TASK GOAL >>
Below are the records; give again exactly the line with "(** The unsigned", the line with "the size of the format. *)", and each line that lies between them, and nothing besides.

++++ DATASET RECORDS ++++

(** * SQLite recovery utilities: a shallow embedding of [sqlite_recovery.py]

    The development follows the script function by function:
    [read_varint], [decode_serial_type], [hex_dump], [parse_cell] and the
    in-memory part of [analyze_database].  Python integers are [Z], a
    [bytes] object is a [list byte], Python's [None] is [None] of an
    [option], and a Python exception is the [Raise] case of [result].
    Subscripts and slices follow Python's rules, negative indices included,
    so every function is modelled on all of [Z]. *)

From Stdlib Require Import Strings.String Strings.Ascii.
From Stdlib Require Numbers.DecimalString Numbers.HexadecimalString.
From Stdlib Require Import ZArith List Bool Lia.
From Stdlib Require Import Strings.Byte.
Import ListNotations.

Local Open Scope Z_scope.

(** ** Exceptions *)

Inductive exn : Type :=
| IndexError      (* a subscript outside the sequence *)
| StructError     (* [struct.unpack] on a buffer of the wrong size *)
| OutOfFuel.      (* never raised by Python: the [while] loop's bound ran out *)

Inductive result (A : Type) : Type :=
| Ok (a : A)
| Raise (e : exn).

Arguments Ok {A} a.
Arguments Raise {A} e.

Definition bind {A B : Type} (m : result A) (k : A -> result B) : result B :=
  match m with
  | Ok a => k a
  | Raise e => Raise e
  end.

Notation "x <- m ;; k" := (bind m (fun x => k))
  (at level 61, m at next level, right associativity).
Notation "' p <- m ;; k" := (bind m (fun r => let p := r in k))
  (at level 61, p pattern, m at next level, right associativity).

(** ** Bytes objects *)

Definition bytes := list byte.

Definition byte_val (b : byte) : Z := Z.of_N (Byte.to_N b).

Definition byte_of_Z (z : Z) : byte :=
  match Byte.of_N (Z.to_N (z mod 256)) with
  | Some b => b
  | None => x00
  end.

Definition bytes_of (l : list Z) : bytes := map byte_of_Z l.

Definition len {A : Type} (l : list A) : Z := Z.of_nat (length l).

(** [s[k]]: a negative [k] counts from the end, anything outside
    [-len(s) .. len(s)-1] raises [IndexError]. *)
Definition getitem {A : Type} (s : list A) (k : Z) : result A :=
  let k' := if k <? 0 then k + len s else k in
  if k' <? 0 then Raise IndexError
  else match nth_error s (Z.to_nat k') with
       | Some a => Ok a
       | None => Raise IndexError
       end.

(** A slice bound is shifted by the length when negative, then clamped. *)
Definition slice_bound {A : Type} (s : list A) (k : Z) : Z :=
  if k <? 0 then Z.max 0 (k + len s) else Z.min k (len s).

(** [s[a:b]] never raises. *)
Definition slice {A : Type} (s : list A) (a b : Z) : list A :=
  let lo := slice_bound s a in
  let hi := slice_bound s b in
  firstn (Z.to_nat (hi - lo)) (skipn (Z.to_nat lo) s).

(** [s[:b]] *)
Definition slice_to {A : Type} (s : list A) (b : Z) : list A :=
  firstn (Z.to_nat (slice_bound s b)) s.

(** The unsigned big-endian number spelled by a byte string. *)
Definition be_uint (bs : bytes) : Z :=
  fold_left (fun acc b => acc * 256 + byte_val b) bs 0.

(** [struct.unpack('>H', bs)[0]] and friends: the buffer must have exactly
    the size of the format. *)
Definition unpack_unsigned (w : Z) (bs : bytes) : result Z :=
  if len bs =? w then Ok (be_uint bs) else Raise StructError.

Definition unpack_signed (w : Z) (bs : bytes) : result Z :=
  if len bs =? w then
    let u := be_uint bs in
    Ok (if u <? 2 ^ (8 * w - 1) then u else u - 2 ^ (8 * w))
  else Raise StructError.

(** ** read_varint *)

(** The body of [for i in range(9)], [n] iterations being left; the last
    line is the [return] after the loop. *)
Fixpoint read_varint_loop (n : nat) (data : bytes) (offset i value : Z)
  : result (option Z * Z) :=
  match n with
  | O => Ok (Some value, offset + 9)
  | S n' =>
      if offset + i >=? len data then Ok (None, offset)
      else
        byte <- getitem data (offset + i) ;;
        if i =? 8 then
          let value := Z.lor (Z.shiftl value 8) (byte_val byte) in
          Ok (Some value, offset + 9)
        else
          let value := Z.lor (Z.shiftl value 7) (Z.land (byte_val byte) 0x7f) in
          if Z.land (byte_val byte) 0x80 =? 0 then Ok (Some value, offset + i + 1)
          else read_varint_loop n' data offset (i + 1) value
  end.

Definition read_varint (data : bytes) (offset : Z) : result (option Z * Z) :=
  read_varint_loop 9 data offset 0 0.

(** ** Column values *)

(** What a column decodes to.  A float keeps the 64 bits of its IEEE 754
    encoding; a [str] is its list of code points. *)
Inductive value : Type :=
| VInt (z : Z)
| VFloat (bits : Z)
| VBytes (bs : bytes)
| VStr (cps : list Z).

(** *** Text decoding *)

Definition in_range (lo hi b : Z) : bool := (lo <=? b) && (b <=? hi).

Definition is_cont (b : Z) : bool := in_range 0x80 0xBF b.

(** Bounds of the second byte of a three- or four-byte sequence, which
    exclude overlong forms, surrogates and code points above U+10FFFF. *)
Definition second_lo (b0 : Z) : Z :=
  if b0 =? 0xE0 then 0xA0 else if b0 =? 0xF0 then 0x90 else 0x80.

Definition second_hi (b0 : Z) : Z :=
  if b0 =? 0xED then 0x9F else if b0 =? 0xF4 then 0x8F else 0xBF.

(** [bs.decode('utf-8')]: [None] stands for [UnicodeDecodeError]. *)
Fixpoint utf8_decode (bs : bytes) : option (list Z) :=
  match bs with
  | [] => Some []
  | c0 :: t0 =>
      let b0 := byte_val c0 in
      if b0 <? 0x80 then option_map (cons b0) (utf8_decode t0)
      else if in_range 0xC2 0xDF b0 then
        match t0 with
        | c1 :: t1 =>
            let b1 := byte_val c1 in
            if is_cont b1
            then option_map (cons ((b0 - 0xC0) * 64 + (b1 - 0x80))) (utf8_decode t1)
            else None
        | _ => None
        end
      else if in_range 0xE0 0xEF b0 then
        match t0 with
        | c1 :: c2 :: t2 =>
            let b1 := byte_val c1 in
            let b2 := byte_val c2 in
            if in_range (second_lo b0) (second_hi b0) b1 && is_cont b2
            then option_map
                   (cons ((b0 - 0xE0) * 4096 + (b1 - 0x80) * 64 + (b2 - 0x80)))
                   (utf8_decode t2)
            else None
        | _ => None
        end
      else if in_range 0xF0 0xF4 b0 then
        match t0 with
        | c1 :: c2 :: c3 :: t3 =>
            let b1 := byte_val c1 in
            let b2 := byte_val c2 in
            let b3 := byte_val c3 in
            if in_range (second_lo b0) (second_hi b0) b1 && is_cont b2 && is_cont b3
            then option_map
                   (cons ((b0 - 0xF0) * 262144 + (b1 - 0x80) * 4096
                          + (b2 - 0x80) * 64 + (b3 - 0x80)))
                   (utf8_decode t3)
            else None
        | _ => None
        end
      else None
  end.

(** [bs.decode('latin-1', errors='replace')]: every byte is a code point. *)
Definition latin1_decode (bs : bytes) : list Z := map byte_val bs.

(** The [try ... except UnicodeDecodeError] of the TEXT branch. *)
Definition decode_text (bs : bytes) : list Z :=
  match utf8_decode bs with
  | Some cps => cps
  | None => latin1_decode bs
  end.

(** ** decode_serial_type *)

(** The number of bytes each serial type asks for in [decode_serial_type]
    (and names in [describe_serial_type]). *)
Definition serial_type_width (serial_type : Z) : Z :=
  if serial_type =? 1 then 1
  else if serial_type =? 2 then 2
  else if serial_type =? 3 then 3
  else if serial_type =? 4 then 4
  else if serial_type =? 5 then 6
  else if serial_type =? 6 then 8
  else if serial_type =? 7 then 8
  else if (serial_type >=? 12) && (serial_type mod 2 =? 0) then (serial_type - 12) / 2
  else if (serial_type >=? 13) && (serial_type mod 2 =? 1) then (serial_type - 13) / 2
  else 0.

Definition decode_serial_type (serial_type : Z) (data : bytes) (offset : Z)
  : result (option value * Z) :=
  (* NULL *)
  if serial_type =? 0 then Ok (None, offset)
  (* 8-bit signed integer *)
  else if serial_type =? 1 then
    if offset + 1 >? len data then Ok (None, offset)
    else
      v <- unpack_signed 1 (slice data offset (offset + 1)) ;;
      Ok (Some (VInt v), offset + 1)
  (* 16-bit signed integer *)
  else if serial_type =? 2 then
    if offset + 2 >? len data then Ok (None, offset)
    else
      v <- unpack_signed 2 (slice data offset (offset + 2)) ;;
      Ok (Some (VInt v), offset + 2)
  (* 24-bit signed integer *)
  else if serial_type =? 3 then
    if offset + 3 >? len data then Ok (None, offset)
    else
      let bytes_val := slice data offset (offset + 3) in
      b0 <- getitem bytes_val 0 ;;
      b1 <- getitem bytes_val 1 ;;
      b2 <- getitem bytes_val 2 ;;
      let v := Z.lor (Z.lor (Z.shiftl (byte_val b0) 16) (Z.shiftl (byte_val b1) 8))
                     (byte_val b2) in
      let v := if Z.land v 0x800000 =? 0 then v else v - 0x1000000 in
      Ok (Some (VInt v), offset + 3)
  (* 32-bit signed integer *)
  else if serial_type =? 4 then
    if offset + 4 >? len data then Ok (None, offset)
    else
      v <- unpack_signed 4 (slice data offset (offset + 4)) ;;
      Ok (Some (VInt v), offset + 4)
  (* 48-bit signed integer *)
  else if serial_type =? 5 then
    if offset + 6 >? len data then Ok (None, offset)
    else
      let bytes_val := slice data offset (offset + 6) in
      let v := fold_left (fun v b => Z.lor (Z.shiftl v 8) (byte_val b)) bytes_val 0 in
      let v := if Z.land v 0x800000000000 =? 0 then v else v - 0x1000000000000 in
      Ok (Some (VInt v), offset + 6)
  (* 64-bit signed integer *)
  else if serial_type =? 6 then
    if offset + 8 >? len data then Ok (None, offset)
    else
      v <- unpack_signed 8 (slice data offset (offset + 8)) ;;
      Ok (Some (VInt v), offset + 8)
  (* 64-bit IEEE 754 float *)
  else if serial_type =? 7 then
    if offset + 8 >? len data then Ok (None, offset)
    else
      v <- unpack_unsigned 8 (slice data offset (offset + 8)) ;;
      Ok (Some (VFloat v), offset + 8)
  (* Integer constant 0 *)
  else if serial_type =? 8 then Ok (Some (VInt 0), offset)
  (* Integer constant 1 *)
  else if serial_type =? 9 then Ok (Some (VInt 1), offset)
  (* BLOB (even N >= 12) *)
  else if (serial_type >=? 12) && (serial_type mod 2 =? 0) then
    let length := (serial_type - 12) / 2 in
    if offset + length >? len data then Ok (None, offset)
    else Ok (Some (VBytes (slice data offset (offset + length))), offset + length)
  (* TEXT (odd N >= 13) *)
  else if (serial_type >=? 13) && (serial_type mod 2 =? 1) then
    let length := (serial_type - 13) / 2 in
    if offset + length >? len data then Ok (None, offset)
    else Ok (Some (VStr (decode_text (slice data offset (offset + length)))),
             offset + length)
  else Ok (None, offset).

++++

ANSWER AREA >>
(** The unsigned big-endian number spelled by a byte string. *)
Definition be_uint (bs : bytes) : Z :=
  fold_left (fun acc b => acc * 256 + byte_val b) bs 0.

(** [struct.unpack('>H', bs)[0]] and friends: the buffer must have exactly
    the size of the format. *)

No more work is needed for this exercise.